All 6 Nebraska votes to the Electoral College
| Nominee | Dwight D. Eisenhower | Adlai Stevenson |  |
| Party | Republican | Democratic |
| Home state | Pennsylvania | Illinois |
| Running mate | Richard Nixon | Estes Kefauver |
| Electoral vote | 6 | 0 |
| Popular vote | 378,108 | 199,029 |
| Percentage | 65.51% | 34.49% |
- County results
| Eisenhower 50–60% 60–70% 70–80% 80–90% | Stevenson 50–60% |
| President before election Dwight D. Eisenhower Republican | Elected President Dwight D. Eisenhower Republican |

= 1956 United States presidential election in Nebraska =

The 1956 United States presidential election in Nebraska took place on November 6, 1956, as part of the 1956 United States presidential election. Voters chose six representatives, or electors, to the Electoral College, who voted for president and vice president.

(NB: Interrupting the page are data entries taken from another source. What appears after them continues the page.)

Lemma setLocation3_deref2 (q : Field3D_ptr) (loc : CELL_LOC) (m : Memory)
    (q' : Field2D_ptr) :
  deref2 (setLocation3 q loc m) q' = deref2 m q'.
Proof. apply deref2_store3. Qed.

(** After the two allocation loops every registered variable has storage. *)
Lemma load_vars_allocates (m : Memory) :
  all_allocated reg
    (fold_left
       (fun m v => setLocation3 (var v) (location v) (allocate3 lib (var v) m))
       (f3d reg)
       (fold_left (fun m v => allocate2 lib (var v) m) (f2d reg) m)).
Proof.
  split.
  - intros v Hv.
    apply (fold_left_invariant
             (fun m (v : VarStr Field3D_ptr) =>
                setLocation3 (var v) (location v) (allocate3 lib (var v) m))
             (fun m => data2 (deref2 m (var v)) <> None)).
    + intros a b _. now rewrite setLocation3_deref2, allocate3_deref2.
    + apply (fold_left_establish
               (fun m (v : VarStr Field2D_ptr) => allocate2 lib (var v) m)
               (fun v m => data2 (deref2 m (var v)) <> None)).
      * intros a b. apply allocate2_self.
      * intros a b b'. apply allocate2_keeps.
      * exact Hv.
  - intros v Hv.
    apply (fold_left_establish
             (fun m (v : VarStr Field3D_ptr) =>
                setLocation3 (var v) (location v) (allocate3 lib (var v) m))
             (fun v m => data3 (deref3 m (var v)) <> None)).
    + intros a b. rewrite setLocation3_data. apply allocate3_self.
    + intros a b b'. rewrite setLocation3_data. apply allocate3_keeps.
    + exact Hv.
Qed.

(** Setting a basis flag changes no cell. *)
Lemma peek_set_covariant2 (v : nat) (flag : bool) (m : Memory) (a : Address) :
  peek (set_covariant2 v flag m) a = peek m a.
Proof.
  destruct a as [q jx jy|q jx jy jz]; simpl.
  - replace (deref2 (set_covariant2 v flag m) q) with (deref2 m q);
      [reflexivity|].
    destruct q; simpl; try reflexivity; unfold update;
      destruct (Nat.eqb_spec v0 v); subst; reflexivity.
  - destruct q; reflexivity.
Qed.

Lemma peek_set_covariant3 (v : nat) (flag : bool) (m : Memory) (a : Address) :
  peek (set_covariant3 v flag m) a = peek m a.
Proof.
  destruct a as [q jx jy|q jx jy jz]; simpl.
  - destruct q; reflexivity.
  - replace (deref3 (set_covariant3 v flag m) q) with (deref3 m q);
      [reflexivity|].
    destruct q; simpl; try reflexivity; unfold update;
      destruct (Nat.eqb_spec v0 v); subst; reflexivity.
Qed.

(** *** Basis normalisation in [save_vars] *)

Lemma to_basis2_id (declared : bool) (v : nat) (m : Memory) :
  covariant2 (vectors2 m v) = declared -> to_basis2 lib declared v m = m.
Proof.
  intros <-. unfold to_basis2, toCovariant2, toContravariant2.
  now destruct (covariant2 (vectors2 m v)).
Qed.

Lemma to_basis3_id (declared : bool) (v : nat) (m : Memory) :
  covariant3 (vectors3 m v) = declared -> to_basis3 lib declared v m = m.
Proof.
  intros <-. unfold to_basis3, toCovariant3, toContravariant3.
  now destruct (covariant3 (vectors3 m v)).
Qed.

Lemma declared_basis_fixed (m : Memory) :
  declared_basis reg m ->
  fold_left (fun m v => to_basis3 lib (covariant v) (var v) m) (v3d reg)
    (fold_left (fun m v => to_basis2 lib (covariant v) (var v) m) (v2d reg) m)
  = m.
Proof.
  intros [H2 H3].
  rewrite (fold_left_fixed (fun m v => to_basis2 lib (covariant v) (var v) m)).
  - apply fold_left_fixed. intros v Hv. apply to_basis3_id. now apply H3.
  - intros v Hv. apply to_basis2_id. now apply H2.
Qed.

(** *** Positions in the flat vector *)

Lemma length_point_slots (pt : Z * Z) :
  length (point_slots mesh reg pt) = point_size mesh reg.
Proof.
  destruct pt as [jx jy]. unfold point_slots, point_size.
  rewrite length_app, length_map. f_equal.
  rewrite (@flat_map_constant_length _ _ (length (f3d reg))).
  - now rewrite length_zrange, Z.sub_0_r.
  - intros jz _. apply length_map.
Qed.

(** The [j]-th 2D variable at the [i]-th point of the traversal. *)
Lemma layout_position_2D (i j : nat) (jx jy : Z) (v : VarStr Field2D_ptr) :
  nth_error (traversal mesh) i = Some (jx, jy) ->
  nth_error (f2d reg) j = Some v ->
  nth_error (layout mesh reg) (i * point_size mesh reg + j)
  = Some (Slot2D v jx jy).
Proof.
  intros Hi Hj.
  assert (Hlt : (j < length (f2d reg))%nat)
    by (apply nth_error_Some; congruence).
  unfold layout.
  rewrite (@nth_error_flat_map_blocks _ _ (point_slots mesh reg)
             (point_size mesh reg) (traversal mesh) length_point_slots
             i (jx, jy) j Hi)
    by (unfold point_size; lia).
  unfold point_slots.
  rewrite nth_error_app1 by now rewrite length_map.
  now rewrite nth_error_map, Hj.
Qed.

(** The [j]-th 3D variable in plane [jz] at the [i]-th point. *)
Lemma layout_position_3D (i j : nat) (jx jy jz : Z) (v : VarStr Field3D_ptr) :
  nth_error (traversal mesh) i = Some (jx, jy) ->
  0 <= jz < planes mesh ->
  nth_error (f3d reg) j = Some v ->
  nth_error (layout mesh reg)
    (i * point_size mesh reg
     + (length (f2d reg) + Z.to_nat jz * length (f3d reg) + j))
  = Some (Slot3D v jx jy jz).
Proof.
  intros Hi Hjz Hj.
  assert (Hlt : (j < length (f3d reg))%nat)
    by (apply nth_error_Some; congruence).
  assert (Hin : (length (f2d reg) + Z.to_nat jz * length (f3d reg) + j
                 < point_size mesh reg)%nat).
  { unfold point_size. nia. }
  unfold layout.
  rewrite (@nth_error_flat_map_blocks _ _ (point_slots mesh reg)
             (point_size mesh reg) (traversal mesh) length_point_slots
             i (jx, jy) _ Hi Hin).
  unfold point_slots.
  rewrite nth_error_app2 by (rewrite length_map; lia).
  rewrite length_map.
  replace (length (f2d reg) + Z.to_nat jz * length (f3d reg) + j
           - length (f2d reg))%nat
    with (Z.to_nat jz * length (f3d reg) + j)%nat by lia.
  rewrite (@nth_error_flat_map_blocks _ _
             (fun jz => map (fun v => Slot3D v jx jy jz) (f3d reg))
             (length (f3d reg)) (zrange 0 (planes mesh))
             (fun jz => length_map _ _) (Z.to_nat jz) jz j).
  - now rewrite nth_error_map, Hj.
  - rewrite nth_error_zrange by lia. f_equal. lia.
  - exact Hlt.
Qed.

(** *** The traversal order *)

Lemma loop_vars_transfer (op : SOLVER_VAR_OP) (udata : Buffer) (m : Memory) :
  loop_vars mesh reg udata op m
  = transfer_all op 0 (layout mesh reg) (udata, m).
Proof.
  rewrite loop_vars_for_each.
  apply (cursor_transfer op (layout mesh reg) (mkCursor 0 udata m)).
Qed.

Lemma loop_vars_saved (op : SOLVER_VAR_OP) (udata udata' : Buffer)
    (m m' : Memory) :
  op <> LOAD_VARS ->
  loop_vars mesh reg udata op m = Ok (udata', m') ->
  m' = m
  /\ (forall (k : nat) (s : Slot),
        nth_error (layout mesh reg) k = Some s ->
        peek m (slot_address op s) = Ok (udata' (Z.of_nat k)))
  /\ (forall j : Z,
        j < 0 \/ Z.of_nat (length (layout mesh reg)) <= j ->
        udata' j = udata j).
Proof.
  intros Hop Hrun. rewrite loop_vars_transfer in Hrun.
  eapply transfer_all_save in Hrun; [|exact Hop].
  exact Hrun.
Qed.

Lemma loop_vars_loaded (udata udata' : Buffer) (m m' : Memory) :
  loop_vars mesh reg udata LOAD_VARS m = Ok (udata', m') ->
  udata' = udata
  /\ (NoDup (map (slot_address LOAD_VARS) (layout mesh reg)) ->
      forall (k : nat) (s : Slot),
        nth_error (layout mesh reg) k = Some s ->
        peek m' (slot_address LOAD_VARS s) = Ok (udata (Z.of_nat k))).
Proof.
  intros Hrun. rewrite loop_vars_transfer in Hrun. split.
  - now destruct (transfer_all_load_frame _ _ _ _ Hrun).
  - intros Hnodup k s Hk.
    exact (@transfer_all_load_distinct _ Hnodup 0 _ _ _ _ Hrun k s Hk).
Qed.

(** C1: [loop_vars], the one loop nest behind SAVE, LOAD and SAVE_DERIVS,
    does for each of the three operations exactly what the layout says:
    the slots of [layout] are copied in order, the [k]-th slot at position
    [k] of the flat vector.  [layout] goes through the points of
    [traversal]: the inner-X stripe (on the process that owns it; X outer,
    Y inner), the lower-Y region (iterator index outer, Y inner), the bulk
    (X outer, Y inner), the upper-Y region and the outer-X stripe (on the
    owning process).  At the [i]-th point the positions from
    [i * point_size] on belong to the 2D variables in registration order
    and then, for each plane [0 .. planes-1], to the 3D variables in
    registration order.  For the two saving operations position [k]
    ends up holding the value of the [k]-th slot, and nothing is written
    outside the layout; loading leaves the flat vector alone and, where no
    two slots stand for the same cell, the cell of the [k]-th slot ends up
    holding the value at position [k]. *)
Theorem loop_vars_layout :
  (forall (op : SOLVER_VAR_OP) (udata : Buffer) (m : Memory),
     loop_vars mesh reg udata op m
     = transfer_all op 0 (layout mesh reg) (udata, m))
  /\ layout mesh reg
     = flat_map (point_slots mesh reg)
         (inner_x_stripe mesh ++ lower_y_region mesh ++ bulk mesh
          ++ upper_y_region mesh ++ outer_x_stripe mesh)
  /\ (forall (i j : nat) (jx jy : Z) (v : VarStr Field2D_ptr),
        nth_error (traversal mesh) i = Some (jx, jy) ->
        nth_error (f2d reg) j = Some v ->
        nth_error (layout mesh reg) (i * point_size mesh reg + j)
        = Some (Slot2D v jx jy))
  /\ (forall (i j : nat) (jx jy jz : Z) (v : VarStr Field3D_ptr),
        nth_error (traversal mesh) i = Some (jx, jy) ->
        0 <= jz < planes mesh ->
        nth_error (f3d reg) j = Some v ->
        nth_error (layout mesh reg)
          (i * point_size mesh reg
           + (length (f2d reg) + Z.to_nat jz * length (f3d reg) + j))
        = Some (Slot3D v jx jy jz))
  /\ (forall (op : SOLVER_VAR_OP) (udata udata' : Buffer) (m m' : Memory),
        op <> LOAD_VARS ->
        loop_vars mesh reg udata op m = Ok (udata', m') ->
        m' = m
        /\ (forall (k : nat) (s : Slot),
              nth_error (layout mesh reg) k = Some s ->
              peek m (slot_address op s) = Ok (udata' (Z.of_nat k)))
        /\ (forall j : Z,
              j < 0 \/ Z.of_nat (length (layout mesh reg)) <= j ->
              udata' j = udata j))
  /\ (forall (udata udata' : Buffer) (m m' : Memory),
        loop_vars mesh reg udata LOAD_VARS m = Ok (udata', m') ->
        udata' = udata
        /\ (NoDup (map (slot_address LOAD_VARS) (layout mesh reg)) ->
            forall (k : nat) (s : Slot),
              nth_error (layout mesh reg) k = Some s ->
              peek m' (slot_address LOAD_VARS s) = Ok (udata (Z.of_nat k)))).
Proof.
  split; [exact loop_vars_transfer|].
  split; [reflexivity|].
  split; [exact layout_position_2D|].
  split; [exact layout_position_3D|].
  split.
  - intros op udata udata' m m' Hop Hrun.
    exact (@loop_vars_saved op udata udata' m m' Hop Hrun).
  - intros udata udata' m m' Hrun.
    exact (@loop_vars_loaded udata udata' m m' Hrun).
Qed.

(** *** SAVE *)

Lemma save_vars_unallocated (udata : Buffer) (m : Memory) :
  some_unallocated reg m ->
  save_vars lib mesh reg udata m = Ok (1, (udata, m)).
Proof.
  intros Hsome. unfold save_vars.
  destruct (existsb _ (f2d reg)) eqn:H2; [reflexivity|].
  destruct (existsb _ (f3d reg)) eqn:H3; [reflexivity|].
  exfalso. rewrite existsb_false in H2. rewrite existsb_false in H3.
  destruct Hsome as [(v & Hv & Hnull)|(v & Hv & Hnull)].
  - specialize (H2 v Hv). apply is_null_false in H2. contradiction.
  - specialize (H3 v Hv). apply is_null_false in H3. contradiction.
Qed.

Nebraska was won by incumbent President Dwight D. Eisenhower (R–Pennsylvania), running with Vice President Richard Nixon, with 65.51% of the popular vote, against Adlai Stevenson (D–Illinois), running with Senator Estes Kefauver, with 34.49% of the popular vote.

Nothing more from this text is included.